Growing evidence from animal experiments and clinical observations indicates that myocardial infarction after ischemia and reperfusion is caused by necrosis, a traditional cell death pathway, and apoptosis, a gene-controlled programmed cell death. Although the contribution of necrosis to infarct size is considerable [8, 9], apoptosis as programmed cell death is generally considered to be more controllable than necrosis. Recently, numerous studies have substantiated that apoptosis is not an exclusively programmed cell death [10–13]. For example, autophagic cell death as a necrosis-like cell death has been confirmed as a novel programmed cell death (termed type II programmed cell death) [11, 12, 14].

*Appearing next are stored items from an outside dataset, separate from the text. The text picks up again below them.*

(* ===== verification/OwnedMap.v ===== *)
(** * Maps that own their objects

    Several maps of the services hold structures nobody else keeps: they are
    allocated right before hashMapPut, never changed, and released by the
    deletion helper (the Locators of the device database, the strings of a
    string map).  [owned M V] is such a map of [V] structures over any map [M]
    of pointers; its laws follow from those of [M] once and for all. *)

From S2P Require Import Prelude HashMap HashMapIter KeyMap.
Import HashMap MapIter KeyMap.

Module OwnedMap.

Record owned (M V : Type) := mkOwned { om_map : M; om_objs : gmap addr V }.
Arguments mkOwned {M V}.
Arguments om_map {M V}.
Arguments om_objs {M V}.

Section Owned.
Context {M V : Type} `{KeyMap M addr}.
Implicit Types (c : owned M V) (objs : gmap addr V).

Definition object objs (a : addr) : outcome V := of_option (objs !! a).

Lemma object_Some objs a v : objs !! a = Some v → object objs a = Ok v.
Proof. unfold object. by intros ->. Qed.

Fixpoint objects objs (l : list addr) : outcome (list V) :=
  match l with
  | [] => Ok []
  | a :: l => v ← object objs a; vs ← objects objs l; Ok (v :: vs)
  end.

#[global] Instance owned_key_map : KeyMap (owned M V) V := {
  km_create := mkOwned km_create ∅;
  km_get c k :=
    a ← km_get (om_map c) k;
    match a with None => Ok None | Some a => v ← object (om_objs c) a; Ok (Some v) end;
  km_contains c k := km_contains (om_map c) k;
  km_put c k v :=
    let a := fresh (dom (om_objs c)) in
    '(ok, m) ← km_put (om_map c) k a;
    Ok (ok, mkOwned m (if ok : bool then <[a := v]> (om_objs c) else om_objs c));
  km_delete c k :=
    '(a, m) ← km_delete (om_map c) k;
    match a with
    | None => Ok (None, mkOwned m (om_objs c))
    | Some a => v ← object (om_objs c) a; Ok (Some v, mkOwned m (delete a (om_objs c)))
    end;
  km_clear c :=
    '(l, m) ← km_clear (om_map c);
    vs ← objects (om_objs c) l; Ok (vs, mkOwned m ∅);
  km_count c := km_count (om_map c);
  km_foreach S c body s :=
    km_foreach (om_map c) (λ a s, v ← object (om_objs c) a; body v s) s;
  km_iterate S c body s :=
    km_iterate (om_map c) (λ k a s, v ← object (om_objs c) a; body k v s) s;
  km_scan S c body s :=
    '(r, m) ← km_scan (om_map c) (λ a (r : S * gmap addr V),
       v ← object (om_objs c) a; '(vd, s) ← body v r.1;
       Ok (vd, (s, if v_delete vd then delete a r.2 else r.2))) (s, om_objs c);
    Ok (r.1, mkOwned m r.2)
}.

Context `{!KeyMapLaws M addr}.

(** The pairs [es] of the map, with the addresses [ps] of the objects. *)
Record owns c (ps : list (cstring * addr)) (es : list (cstring * V)) : Prop := {
  own_map : km_model (om_map c) ps;
  own_nodup : NoDup ps.*2;
  own_objs : (λ e, (e.1, om_objs c !! e.2)) <$> ps = with_value <$> es
}.

Definition owned_model c es : Prop := ∃ ps, owns c ps es.

Lemma owns_keys c ps es : owns c ps es → ps.*1 = es.*1.
Proof.
  intros Ho. pose proof (own_objs _ _ _ Ho) as He. apply (f_equal (fmap fst)) in He.
  rewrite with_value_keys, <-list_fmap_compose in He. done.
Qed.

Lemma owns_length c ps es : owns c ps es → length ps = length es.
Proof. intros Ho. apply owns_keys, (f_equal length) in Ho. by rewrite !length_fmap in Ho. Qed.

Lemma owns_elem c ps es k a : owns c ps es → (k, a) ∈ ps → ∃ v, om_objs c !! a = Some v ∧ (k, v) ∈ es.
Proof.
  intros [_ _ He] Hin. apply (list_elem_of_fmap_2 (λ e, (e.1, om_objs c !! e.2))) in Hin. rewrite He in Hin.
  apply list_elem_of_fmap in Hin as ([k' v] & [= -> Hv] & Hin). by exists v.
Qed.

Lemma owns_elem_inv c ps es k v : owns c ps es → (k, v) ∈ es → ∃ a, om_objs c !! a = Some v ∧ (k, a) ∈ ps.
Proof.
  intros [_ _ He] Hin. apply (list_elem_of_fmap_2 with_value) in Hin. rewrite <-He in Hin.
  apply list_elem_of_fmap in Hin as ([k' a] & [= -> Hv] & Hin). by exists a.
Qed.

Lemma owns_fresh c ps es : owns c ps es → fresh (dom (om_objs c)) ∉ ps.*2.
Proof.
  intros Ho Hin. apply list_elem_of_fmap in Hin as ([k a] & Ha & Hin). simpl in Ha.
  destruct (owns_elem _ _ _ _ _ Ho Hin) as (v & Hv & _). apply (is_fresh (dom (om_objs c))).
  rewrite Ha. by apply elem_of_dom.
Qed.

(** The objects of pairs other than the changed one stay the same. *)
Lemma objs_insert objs a v (ps : list (cstring * addr)) :
  a ∉ ps.*2 → (λ e, (e.1, <[a := v]> objs !! e.2)) <$> ps = (λ e, (e.1, objs !! e.2)) <$> ps.
Proof.
  intros Ha. apply list_fmap_ext. intros i [k b] Hi. simpl. f_equal. apply lookup_insert_ne. intros ->.
  apply Ha. apply list_elem_of_lookup_2 in Hi. by apply (list_elem_of_fmap_2 snd) in Hi.
Qed.

Lemma objs_delete objs a (ps : list (cstring * addr)) :
  a ∉ ps.*2 → (λ e, (e.1, delete a objs !! e.2)) <$> ps = (λ e, (e.1, objs !! e.2)) <$> ps.
Proof.
  intros Ha. apply list_fmap_ext. intros i [k b] Hi. simpl. f_equal. apply lookup_delete_ne. intros ->.
  apply Ha. apply list_elem_of_lookup_2 in Hi. by apply (list_elem_of_fmap_2 snd) in Hi.
Qed.

Lemma owned_get c es k : owned_model c es → key_ok k →
  km_get c k = Ok ((list_to_map es : gmap cstring V) !! k).
Proof.
  intros (ps & Ho) Hk. pose proof (km_nodup _ _ (own_map _ _ _ Ho)) as Hnd. simpl.
  rewrite (km_get_law _ ps) by (done || apply Ho). obind.
  destruct (list_to_map ps !! k) as [a|] eqn:E.
  - apply elem_of_list_to_map in E; [|done]. destruct (owns_elem _ _ _ _ _ Ho E) as (v & Hv & Hin).
    rewrite (object_Some _ _ _ Hv). simpl. f_equal. symmetry. apply elem_of_list_to_map; [|done].
    by rewrite <-(owns_keys _ _ _ Ho).
  - apply not_elem_of_list_to_map in E. f_equal. symmetry. apply not_elem_of_list_to_map.
    by rewrite <-(owns_keys _ _ _ Ho).
Qed.

Lemma owned_put c es k v : owned_model c es → key_ok k → k ∉ es.*1 → zlen es < 65535 →
  ∃ c' es', km_put c k v = Ok (true, c') ∧ owned_model c' es' ∧ es' ≡ₚ (k, v) :: es.
Proof.
  intros (ps & Ho) Hk Hn Hl. simpl. set (a := fresh (dom (om_objs c))).
  destruct (km_put_new (om_map c) ps k a) as (m & ps' & -> & Hm & Hp);
    [apply Ho|done|by rewrite (owns_keys _ _ _ Ho)|by rewrite (owns_length _ _ _ Ho)|].
  pose proof (owns_fresh _ _ _ Ho) as Hf. fold a in Hf.
  assert (Hperm : (λ e, (e.1, <[a := v]> (om_objs c) !! e.2)) <$> ps' ≡ₚ (k, Some v) :: (with_value <$> es)).
  { rewrite Hp. simpl. rewrite lookup_insert_eq, objs_insert, (own_objs _ _ _ Ho) by done. done. }
  apply perm_with_value in Hperm as (es' & He & Hp'). eexists _, es'. split; [done|]. split; [|done].
  exists ps'. split; [done| |done]. rewrite Hp. simpl. constructor; [done|apply Ho].
Qed.

Lemma owned_delete c es k v : owned_model c es → key_ok k → (k, v) ∈ es →
  ∃ c' es', km_delete c k = Ok (Some v, c') ∧ owned_model c' es' ∧ es ≡ₚ (k, v) :: es'.
Proof.
  intros (ps & Ho) Hk Hin. destruct (owns_elem_inv _ _ _ _ _ Ho Hin) as (a & Ha & Hina). simpl.
  destruct (km_delete_present (om_map c) ps k a) as (m & ps' & -> & Hm & Hp); [apply Ho|done|done|].
  simpl. unfold object. rewrite Ha. simpl.
  assert (Hnd : NoDup (a :: ps'.*2)) by (pose proof (own_nodup _ _ _ Ho) as Hn; by rewrite Hp in Hn).
  apply NoDup_cons in Hnd as [Hna Hnd].
  assert (Hperm : with_value <$> es ≡ₚ (k, Some v) :: ((λ e, (e.1, om_objs c !! e.2)) <$> ps')).
  { rewrite <-(own_objs _ _ _ Ho), Hp. simpl. by rewrite Ha. }
  symmetry in Hperm. apply Permutation_map_inv in Hperm as ([|[k0 v0] es0] & He & Hp0); [done|].
  simpl in He. injection He as <- <- He. eexists _, es0. split; [done|]. split; [|by symmetry].
  exists ps'. split; [done|done|]. simpl. by rewrite objs_delete.
Qed.

Lemma owned_objects c ps es : owns c ps es → objects (om_objs c) ps.*2 = Ok es.*2.
Proof.
  intros [_ _ He]. revert es He. induction ps as [|[k a] ps IH]; intros [|[k' v] es] He; try done.
  rewrite !fmap_cons in He. injection He as Hk Hv He. cbn [fmap list_fmap objects snd]. simpl in Hv. rewrite (object_Some _ _ _ Hv).
  oread. fold (ps.*2). by rewrite (IH es He).
Qed.

Lemma owned_foldM {S} objs (ps : list (cstring * addr)) (es : list (cstring * V)) (f : cstring → V → S → outcome S) s :
  (λ e, (e.1, objs !! e.2)) <$> ps = with_value <$> es →
  foldM (λ e s, v ← object objs e.2; f e.1 v s) ps s = foldM (λ e, f e.1 e.2) es s.
Proof.
  revert es s. induction ps as [|[k a] ps IH]; intros [|[k' v] es] s He; try done.
  rewrite !fmap_cons in He. injection He as Hk Hv He. simpl in Hk, Hv. cbn [foldM fst snd]. rewrite (object_Some _ _ _ Hv).
  oread. rewrite Hk. destruct (f k' v s) as [s'| |]; obind; [|done..]. by apply IH.
Qed.

Lemma owned_scan {S} objs (ps : list (cstring * addr)) (es keep : list (cstring * V))
    (body : V → S → outcome (verdict * S)) os s s' :
  NoDup ps.*2 → (λ e, (e.1, objs !! e.2)) <$> ps = with_value <$> es →
  (∀ a, a ∈ ps.*2 → os !! a = objs !! a) → scan_pairs body es s = Ok (s', keep) →
  ∃ os' psk, scan_pairs (λ a (r : S * gmap addr V),
       v ← object objs a; '(vd, s) ← body v r.1;
       Ok (vd, (s, if v_delete vd then delete a r.2 else r.2))) ps (s, os) = Ok ((s', os'), psk) ∧
    psk `sublist_of` ps ∧ (λ e, (e.1, os' !! e.2)) <$> psk = with_value <$> keep ∧
    (∀ a, a ∉ ps.*2 → os' !! a = os !! a).
Proof.
  revert es keep os s. induction ps as [|[k a] ps IH]; intros [|[k' v] es] keep os s Hnd He Hos Hs; try done.
  { simpl in Hs. injection Hs as -> <-. exists os, []. by repeat split. }
  rewrite !fmap_cons in He. injection He as Hk Hv He. cbn [fmap list_fmap snd] in Hnd.
  apply NoDup_cons in Hnd as [Ha Hnd]. cbn [scan_pairs snd] in Hs |- *. simpl in Hv. rewrite (object_Some _ _ _ Hv).
  simpl in Hs |- *. destruct (body v s) as [[vd s1]| |]; simpl in Hs |- *; [|done..].
  set (os1 := if v_delete vd then delete a os else os).
  assert (Hos1 : ∀ b, b ∈ ps.*2 → os1 !! b = objs !! b).
  { intros b Hb. rewrite <-Hos by (by right). unfold os1. destruct (v_delete vd); [|done].
    apply lookup_delete_ne. intros ->. done. }
  apply bind_Ok in Hs as ([s2 k2] & H2 & Hs). injection Hs as -> <-.
  assert (∃ os' psk, (if v_stop vd then Ok ((s1, os1), ps) else scan_pairs (λ a (r : S * gmap addr V),
       v ← object objs a; '(vd, s) ← body v r.1;
       Ok (vd, (s, if v_delete vd then delete a r.2 else r.2))) ps (s1, os1)) = Ok ((s', os'), psk) ∧
    psk `sublist_of` ps ∧ (λ e, (e.1, os' !! e.2)) <$> psk = with_value <$> k2 ∧
    (∀ a, a ∉ ps.*2 → os' !! a = os1 !! a)) as (os' & psk & -> & Hsub & Hk2 & Hout).
  { destruct (v_stop vd); [|by apply (IH es)]. injection H2 as -> <-. exists os1, ps. repeat split; [done|].
    rewrite <-He. apply list_fmap_ext. intros i [k1 b] Hi. simpl. f_equal. apply Hos1.
    apply list_elem_of_lookup_2 in Hi. by apply (list_elem_of_fmap_2 snd) in Hi. }
  simpl. eexists os', _. split; [done|].
  assert (Hsame : ∀ b, b ∉ a :: ps.*2 → os' !! b = os !! b).
  { intros b [Hb1 Hb2]%not_elem_of_cons. rewrite Hout by done. unfold os1. destruct (v_delete vd); [|done].
    by apply lookup_delete_ne. }
  unfold os1 in *. destruct (v_delete vd).
  - split; [by constructor|]. done.
  - split; [by constructor|]. split; [|done]. rewrite !fmap_cons. f_equal; [|done]. simpl.
    rewrite Hout by done. rewrite Hos by (by left). by rewrite Hk, Hv.
Qed.

#[global] Instance owned_key_map_laws : KeyMapLaws (owned M V) V.
Proof.
  refine {| km_model := owned_model |}.
  - intros c es (ps & Ho). rewrite <-(owns_keys _ _ _ Ho). apply (km_nodup _ _ (own_map _ _ _ Ho)).
  - intros c es (ps & Ho). simpl. rewrite <-(owns_length _ _ _ Ho). apply (km_model_count _ _ (own_map _ _ _ Ho)).
  - exists []. split; [apply km_create_law|constructor|done].
  - apply owned_get.
  - intros c es k (ps & Ho) Hk. simpl. rewrite <-(owns_keys _ _ _ Ho). apply km_contains_law; [apply Ho|done].
  - apply owned_put.
  - intros c es k v (ps & Ho) Hk Hin. simpl. rewrite (km_put_old _ ps); [|apply Ho|done|by rewrite (owns_keys _ _ _ Ho)].
    simpl. by destruct c.
  - intros c es k (ps & Ho) Hk Hin. simpl.
    rewrite (km_delete_absent _ ps); [|apply Ho|done|by rewrite (owns_keys _ _ _ Ho)]. simpl. by destruct c.
  - apply owned_delete.
  - intros c es (ps & Ho). simpl. destruct (km_clear_law _ _ (own_map _ _ _ Ho)) as (m & -> & Hm). simpl.
    rewrite (owned_objects _ _ _ Ho). simpl. eexists. split; [done|]. exists []. by split; [|constructor|].
  - intros S c es body s (ps & Ho). simpl. rewrite (km_foreach_law _ _ _ _ (own_map _ _ _ Ho)).
    rewrite <-foldM_values, <-foldM_values. by apply (owned_foldM _ _ _ (λ _, body)), (own_objs _ _ _ Ho).
  - intros S c es body s (ps & Ho). simpl. rewrite (km_iterate_law _ _ _ _ (own_map _ _ _ Ho)).
    apply (owned_foldM _ _ _ body), (own_objs _ _ _ Ho).
  - intros S c es body s s' keep (ps & Ho) Hs. simpl.
    destruct (owned_scan (om_objs c) ps es keep body (om_objs c) s s') as (os' & psk & Hsp & Hsub & Hk & _);
      [apply Ho|apply Ho|done|done|].
    destruct (km_scan_law _ _ _ _ _ _ (own_map _ _ _ Ho) Hsp) as (m' & -> & Hm'). simpl. eexists. split; [done|].
    exists psk. split; [done| |done]. eapply sublist_NoDup; [apply Ho|by apply fmap_sublist].
Qed.

End Owned.
End OwnedMap.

Type II programmed cell death is characterized by a massive cytosolic autophagosome, which can be suppressed by downregulating the formation of autophagosomes [15]. Autophagy was considered a self-salvaged cell mechanism in response to the serious condition, which has a protective role within a certain threshold. Exceeding the threshold will result in cell death [16, 17]. However, recent studies have found that autophagic cell death induced by MI/R could not be inhibited by blocking the autophagy pathway [18–20]. Therefore, this research considered that an upstream mechanism of autophagy might be a critical event in mediating cell death during MI/R, but a lack of suitable tools limited further investigation.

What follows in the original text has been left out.